Wrong: Storing state in function memory

// BAD -- state lost on cold start or new instance
let requestCount = 0;
let cachedUser = null;

exports.handler = async (event) => {
  requestCount++;  // Unreliable -- resets on cold start
  if (!cachedUser) cachedUser = await fetchUser(event.userId);
  return { statusCode: 200, body: JSON.stringify({ count: requestCount }) };
};

Correct: External state management

// GOOD -- state in DynamoDB, cache in ElastiCache/KV
exports.handler = async (event) => {
  const result = await docClient.send(new UpdateCommand({
    TableName: "counters", Key: { id: "requests" },
    UpdateExpression: "ADD #c :inc",
    ExpressionAttributeNames: { "#c": "count" },
    ExpressionAttributeValues: { ":inc": 1 },
    ReturnValues: "UPDATED_NEW"
  }));
  return { statusCode: 200, body: JSON.stringify({ count: result.Attributes.count }) };
};

Wrong: Synchronous chain of function calls

// BAD -- function A directly invokes function B, which invokes C
// Creates tight coupling, cascading failures, and double billing
exports.handler = async (event) => {
  const orderResult = await lambda.invoke({ FunctionName: "processOrder", Payload: event.body }).promise();
  const paymentResult = await lambda.invoke({ FunctionName: "processPayment", Payload: orderResult.Payload }).promise();
  const emailResult = await lambda.invoke({ FunctionName: "sendEmail", Payload: paymentResult.Payload }).promise();
  return emailResult;
};

Correct: Event-driven decoupling or orchestration

// GOOD -- publish event, let downstream consumers react independently
exports.handler = async (event) => {
  const order = await createOrder(event.body);
  await eventBridge.send(new PutEventsCommand({
    Entries: [{ Source: "orders", DetailType: "OrderCreated", Detail: JSON.stringify(order) }]
  }));
  return { statusCode: 202, body: JSON.stringify({ id: order.id, status: "processing" }) };
};
// Payment and email functions subscribe to "OrderCreated" events independently

Common Pitfalls

Cold start latency in Java/C# runtimes: JVM and .NET CLR initialization adds 1-10s on cold start.
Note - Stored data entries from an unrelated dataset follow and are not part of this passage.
(* ===== verification/TraceX86.v ===== *)
(** * A traced call on x86_64, from the caller and back

    The processor that runs the patched function and its trampoline (X86Spec) and
    the one that runs the stubs (StubX86) are the same thread: a call of a traced function
    goes through the jump, the trampoline and entry_stub to the function's own
    instructions, and its return through exit_stub to the caller. *)

From S2P Require Import Prelude CLib Types Payload ShadowStack Reader RemoteMem RemoteMemSpec Emit X86Trampoline X86Spec Arch ArchSpec Threads ThreadsSpec Probes ProbesSpec Pool SigConf TraceRunner TraceSample TableInv TraceInv TraceStop TraceInstall TraceEffect TraceCall StubFrame StubX86 StubX86Spec.

(** The part of a thread the trampoline's instructions use, and a thread after them. *)
Definition cpu_of (a : Z) (s : xs) : cpu := mk_cpu a (gp s RSP) (gp s R11) (smem s).
Definition with_cpu (c : cpu) (s : xs) : xs := set_mem (mem c) (set_gp R11 (r11 c) (set_gp RSP (rsp c) s)).

Lemma with_cpu_registers c s : r11 c = gp s R11 -> same_registers s (with_cpu c s).
Proof.
  intros H. constructor; [|done..]. intros r _ Hne. cbn. destruct (Z.eq_dec r R11) as [->|Hr]; [by rewrite upd_same|].
  by rewrite !upd_other.
Qed.

Lemma with_cpu_ctx c s a b : r11 c = gp s R11 -> x86_ctx (with_cpu c s) a b = x86_ctx s a b.
Proof. intros H. unfold x86_ctx. cbn. by rewrite H. Qed.

Lemma with_cpu_ok c s : r11 c = gp s R11 -> is_u64 (rsp c) -> machine_ok s -> machine_ok (with_cpu c s).
Proof.
  intros H Hr [O1 O2 O3]. constructor; [|done..]. intros r. cbn. unfold upd. destruct (r =? R11); [by rewrite H|].
  by destruct (r =? RSP).
Qed.

(** A range of code away from a gap is on one side of it. *)
Lemma apart_below (code : Z -> Prop) R a :
  (forall x, code x -> x < R - 304 \/ R + 16 <= x) -> (forall x, a <= x < a + ZT_TRAMPOLINE_MAX_SIZE -> code x) ->
  below_apart R 16 a ZT_TRAMPOLINE_MAX_SIZE.
Proof.
  unfold below_apart, ZT_TRAMPOLINE_MAX_SIZE in *. intros Ha Hc. pose proof (Ha a (Hc a ltac:(lia))).
  destruct (Z.le_gt_cases R a); [by left|]. right. pose proof (Ha (a + 511) (Hc (a + 511) ltac:(lia))).
  destruct (Z.lt_ge_cases (a + 511) (R - 304)); [lia|]. pose proof (Ha (R - 304) (Hc (R - 304) ltac:(lia))). lia.
Qed.

Section call.
Context `{Rm : Remote} (text : Z -> Prop) {ML : MmapLaws Rm text} (K : kernel_t) (TK : thread_kernel) (E : TraceRunner.env_t).
Context (symbol : cstr) (filter : option zt_probe_filter_t) (w w' : world) (t : zt_symbol_target_t).
Context (P : Payload.env_t) (V : stub_env) (top : Z) (code : Z -> Prop) (ABI : abi V top code) `{!CalleeBalanced P d}.

(** A thread at the function's first instruction: its return address is on the stack,
    there is room for the stubs below and for a frame of the shadow stack, and it
    runs the code of the target. *)
Record calling (s : xs) (ret : Z) : Prop := {
  cg_ok : machine_ok s;
  cg_low : 1040 <= gp s RSP;
  cg_top : gp s RSP + 8 <= top;
  cg_apart : forall x, code x -> x < gp s RSP - 304 \/ gp s RSP + 16 <= x;
  cg_room : room d (pl s);
  cg_frame : room 1 (pl s);
  cg_ret : load (smem s) (gp s RSP) 8 = ret;
  cg_u64 : is_u64 ret;
  cg_sees : sees (smem s) (wmem w')
}.

(** The thread at the function's own instructions: as it was, but that the
    return address is exit_stub's and the payload has the entry and the frame. *)
Record entered (id back ret : Z) (s s' : xs) : Prop := {
  en_regs : same_registers s s';
  en_rsp : gp s' RSP = gp s RSP;
  en_ret : slot (smem s') (gp s RSP) (se_exit V);
  en_stack : forall x, gp s RSP + 8 <= x < top -> smem s' x = smem s x;
  en_payload : pl s' = entry_stub P (x86_ctx s back (u64 (i32 id))) (vec_bytes (xmm s)) ret (pl s)
}.

(** The function has returned, with the frames of its inner calls popped. *)
Record returned (s s' : xs) : Prop := {
  rt_ok : machine_ok s';
  rt_rsp : gp s' RSP = gp s RSP + 8;
  rt_frames : same_stack (pl s) (pl s')
}.

(** The thread back at its caller. *)
Record resumed (s s3 s4 : xs) : Prop := {
  rs_rsp : gp s4 RSP = gp s RSP + 8;
  rs_same : same_registers s3 s4;
  rs_stack : forall x, gp s RSP + 8 <= x < top -> smem s4 x = smem s3 x;
  rs_payload : pl s4 = snd (exit_stub P (x86_ctx s3 0 0) (vec_bytes (xmm s3)) (pl s3));
  rs_shadow : shadow (pl_tls (pl s4)) = shadow (pl_tls (pl s))
}.

Let entry := rt_remote_entry_stub_addr (w_runtime w).

(** C2: after a probe was installed on a function, with the trampoline in memory the
    payload does not write: a thread that calls the function runs the jump, the
    trampoline, entry_stub and the trampoline's second half, and then is at the function's
    relocated instructions with every register, the flags, the argument vectors and the
    stack of the call, except that it will return to exit_stub; the payload
    recorded the entry.  Whatever the function does, its return runs exit_stub, which
    records it and goes on at the caller's return address with the function's registers,
    flags, result and stack and the caller's shadow stack. *)
Theorem x86_call_through cs_disasm :
  ready text E symbol w t -> x86_disasm_sound cs_disasm -> disasm_within cs_disasm ->
  zt_trace_install_probe (A := X86.x86_64_arch cs_disasm) (Bd := x86_builder cs_disasm) K TK E symbol filter w = (0, w') ->
  exists p insns prologue,
    let tramp := pr_trampoline_addr p in
    probe_at w' (pr_probe_id p) = Some p /\ pr_state p = ZT_PROBE_INSTALLED /\
    cs_disasm (displaced p) (tgt_remote_addr t) = Some insns /\ reloc_code (tramp +64 16) 0 insns = Some prologue /\
    ((forall x, tramp <= x < tramp + ZT_TRAMPOLINE_MAX_SIZE -> code x) ->
     forall cc s ret, calling s ret ->
       exists c1 s1 c2 s2,
         x86_run cc 3 (cpu_of (tgt_remote_addr t) s) = Some c1 /\ rip c1 = entry /\
         run_ret P V x86_entry_stub (with_cpu c1 s) = (tramp + 11, s1) /\
         x86_step cc (cpu_of (tramp + 11) s1) = Some c2 /\ rip c2 = tramp + 16 /\ s2 = with_cpu c2 s1 /\
         code_at (smem s2) (tramp + 16) prologue /\ entered (pr_probe_id p) (tramp + 11) ret s s2 /\
         forall s3, returned s2 s3 -> exists s4, run_ret P V x86_exit_stub s3 = (ret, s4) /\ resumed s s3 s4).
Proof.
  intros Hr Hs Hw Hrun.
  destruct (x86_installed text K TK E symbol filter w w' t cs_disasm Hr Hs Hw Hrun)
    as (p & insns & prologue & bytes & I1 & I2 & I3 & _ & _ & I6 & I7 & I8 & Hsee & Hlen & H).
  exists p, insns, prologue. cbv zeta in *. split_and!; [done..|]. intros Hcode cc s ret [Hok Hlo Ht Hap Hd H1 Hret Uret Hsees].
  set (a := tgt_remote_addr t) in *. set (tramp := pr_trampoline_addr p) in *. destruct (Hsee _ Hsees) as [Hb Hj].
  destruct (H cc (cpu_of a s) Hb) as [R1 _].
  destruct (R1 eq_refl Hj (apart_below code _ _ Hap Hcode)) as (c1 & E1 & E2 & E3 & E4 & E5 & E6 & E7).
  change (rsp (cpu_of a s)) with (gp s RSP) in *. change (mem (cpu_of a s)) with (smem s) in *.
  set (s0 := with_cpu c1 s). assert (S0 : gp s0 RSP = gp s RSP - 16) by exact E3. change (mem c1) with (smem s0) in *.
  assert (Hu : u64 (tramp + 11) = tramp + 11) by (apply u64_small; unfold is_u64, ZT_TRAMPOLINE_MAX_SIZE in *; lia).
  destruct (x86_probed_call P V top code ABI s0 (u64 (i32 (pr_probe_id p))) ret)
    as (s1 & F1 & F2 & F3 & F4 & F5 & F6 & F7).
  { apply with_cpu_ok; [done| |done]. pose proof (mo_gp _ Hok RSP). unfold is_u64 in *. lia. }
  { lia. } { lia. } { intros x Hx%Hap. lia. } { done. } { done. } { by rewrite S0, <- E3. } { apply u64_range. }
  { rewrite <- Hret, S0. replace (gp s RSP - 16 + 16) with (gp s RSP) by lia. apply load_ext. intros x Hx. apply E7. lia. }
  { done. }
  assert (Hb1 : code_at (smem s1) tramp bytes).
  { eapply code_at_ext; [|exact Hb]. intros x Hx. assert (Hc : code x) by (apply Hcode; lia). pose proof (Hap x Hc).
    rewrite F5, E7 by (done || lia || by right). done. }
  destruct (H cc (cpu_of (tramp + 11) s1) Hb1) as (_ & R2 & _). destruct (R2 eq_refl) as [G1 G2].
  set (c2 := mk_cpu (tramp + 16) (gp s1 RSP + 8) (gp s1 R11) (smem s1)). set (s2 := with_cpu c2 s1).
  rewrite Hu in E5. change (gp s0 RSP) with (rsp c1) in F1. rewrite E5 in F1. rewrite S0 in F2, F4, F5, F7.
  assert (S2 : gp s2 RSP = gp s RSP) by (change (gp s1 RSP + 8 = gp s RSP); lia).
  exists c1, s1, c2, s2. split_and!; [done|done|exact F1|exact G1|done|done|exact G2| |].
  - constructor; [|done| | |].
    + eapply same_registers_trans; [apply (with_cpu_registers c1 s E4)|]. eapply same_registers_trans; [exact F3|by apply with_cpu_registers].
    + replace (gp s RSP) with (gp s RSP - 16 + 16) by lia. exact F4.
    + intros x Hx. change (smem s2 x) with (smem s1 x). rewrite F5, E7 by lia. done.
    + change (pl s2) with (pl s1). rewrite F6. change (gp s0 RSP) with (rsp c1). by rewrite E5, <- (with_cpu_ctx c1 s _ _ E4).
  - intros s3 [T1 T2 T3]. rewrite S2 in T2.
    destruct (F7 s3 T1) as (s4 & X1 & X2 & X3 & X4 & X5 & X6); [lia|intros x Hx%Hap; lia|done|].
    exists s4. split; [done|]. constructor; [lia|done| |done|done]. intros x Hx. apply X4. lia.
Qed.
End call.

(** ** Witness *)

Lemma x86_sample_ret : load (memory_of (snd (x86_sample_install ready_world))) 0x300000 8 = 0x101010101010101.
Proof. vm_compute. reflexivity. Qed.

(** C2: a call of `write` from 0x101010101010101, with the stack at 0x300000: back to
    the caller through both stubs. *)
Lemma x86_call_through_witness :
  let '(rc, w') := x86_sample_install ready_world in
  let V := sample_stubs high_code in
  let s := sample_thread 0x300000 (memory_of w') sample_state in
  rc = 0 /\ exists c1 s1 s2 s3 s4,
    x86_run (fun _ => false) 3 (cpu_of 0x401000 s) = Some c1 /\ rip c1 = 0x600000 /\
    snd (run_ret ShadowStack.sample_env V x86_entry_stub (with_cpu c1 s)) = s1 /\
    gp s2 RSP = 0x300000 /\ s3 = sample_thread 0x300008 (memory_of w') (pl s2) /\
    run_ret ShadowStack.sample_env V x86_exit_stub s3 = (0x101010101010101, s4) /\ gp s4 RSP = 0x300008.
Proof.
  destruct (x86_sample_install ready_world) as [rc w'] eqn:E.
  assert (rc = 0) as -> by (change rc with (fst (rc, w')); rewrite <- E; vm_compute; reflexivity).
  split; [reflexivity|]. pose proof x86_sample_tramps as Ht. rewrite E in Ht.
  pose proof x86_sample_ret as Hm. rewrite E in Hm. cbn [snd] in Ht, Hm.
  destruct (x86_call_through (Rm := high_remote) low_text plain_kernel sample_thread_kernel sample_env (lit "write") None ready_world w'
    write_target ShadowStack.sample_env (sample_stubs high_code) 0x400000 _ (sample_abi high_code 0x400000)
    nops_disasm ready_world_ready nops_sound nops_within E) as (p & insns & pro & H0 & _ & _ & _ & H).
  destruct (H) with (cc := fun _ : Z => false) (s := sample_thread 0x300000 (memory_of w') sample_state) (ret := 0x101010101010101)
    as (c1 & s1 & c2 & s2 & A1 & A2 & A3 & _ & _ & _ & _ & [_ B1 _ _ _] & A4).
  - intros x Hx. unfold high_code. pose proof (high_trampolines _ _ _ Ht H0). apply Z.leb_le. lia.
  - constructor.
    + apply sample_thread_ok. split; [discriminate|reflexivity].
    + discriminate.
    + discriminate.
    + intros x Hx%Z.leb_le. right. change (gp (sample_thread 0x300000 (memory_of w') sample_state) RSP) with 0x300000. lia.
    + vm_compute. split; [split; [reflexivity|split; discriminate]|discriminate].
    + vm_compute. split; [split; [reflexivity|split; discriminate]|discriminate].
    + exact Hm.
    + split; [discriminate|reflexivity].
    + apply memory_of_sees.
  - destruct (A4 (sample_thread 0x300008 (memory_of w') (pl s2))) as (s4 & A5 & [A6 _ _ _ _]).
    { constructor; [apply sample_thread_ok; split; [discriminate|reflexivity]|rewrite B1; reflexivity|exact (Equivalence_Reflexive _)]. }
    exists c1, s1, s2, (sample_thread 0x300008 (memory_of w') (pl s2)), s4.
    split; [exact A1|]. split; [exact A2|]. split; [by rewrite A3|]. split; [exact B1|]. split; [reflexivity|]. split; [exact A5|exact A6].
Defined.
Fix: Use Lambda SnapStart for Java, Native AOT for .NET, or switch to Node.js/Python for latency-sensitive paths. [src1]
Uncontrolled concurrency causing downstream overload: Lambda can scale to thousands of concurrent instances, overwhelming databases with connection limits. Fix: Use ReservedConcurrency or connection pooling (RDS Proxy, PgBouncer). [src3]
Over-provisioning memory: Lambda allocates CPU proportionally to memory. 10GB functions cost 20x more than 512MB per ms. Fix: Use AWS Lambda Power Tuning to find the cost-optimal memory setting. [src1]
Vendor lock-in through deep SDK coupling: Building directly against provider-specific APIs makes migration expensive. Fix: Use a repository pattern or ports-and-adapters architecture to abstract storage. [src7]
Missing timeout and retry configuration: Default Lambda timeout is 3 seconds; default retry is 2 for async invocations. Fix: Set explicit timeout (slightly less than API Gateway's 29s max) and configure DLQ for failed async events. [src4]
Ignoring INIT phase costs (post-August 2025): AWS now bills for Lambda initialization time. Heavy imports directly increase cost. Fix: Lazy-load heavy dependencies, use Lambda Layers, minimize top-level imports. [src1]
Not structuring logs for observability: console.log("error happened") is useless at scale. Fix: Use structured JSON logging with request ID, function name, and correlation IDs for distributed tracing. [src3]
Treating serverless as cheaper VMs: Serverless requires fundamentally different design -- event-driven, stateless, fine-grained. Lifting and shifting a monolith creates worse outcomes. Fix: Redesign around events and bounded contexts before migrating. [src4]

Diagnostic Commands

# Check Lambda function configuration
aws lambda get-function-configuration --function-name myFunction

# View recent invocation logs (last 5 minutes)
aws logs filter-log-events --log-group-name /aws/lambda/myFunction --start-time $(date -d '5 minutes ago' +%s000)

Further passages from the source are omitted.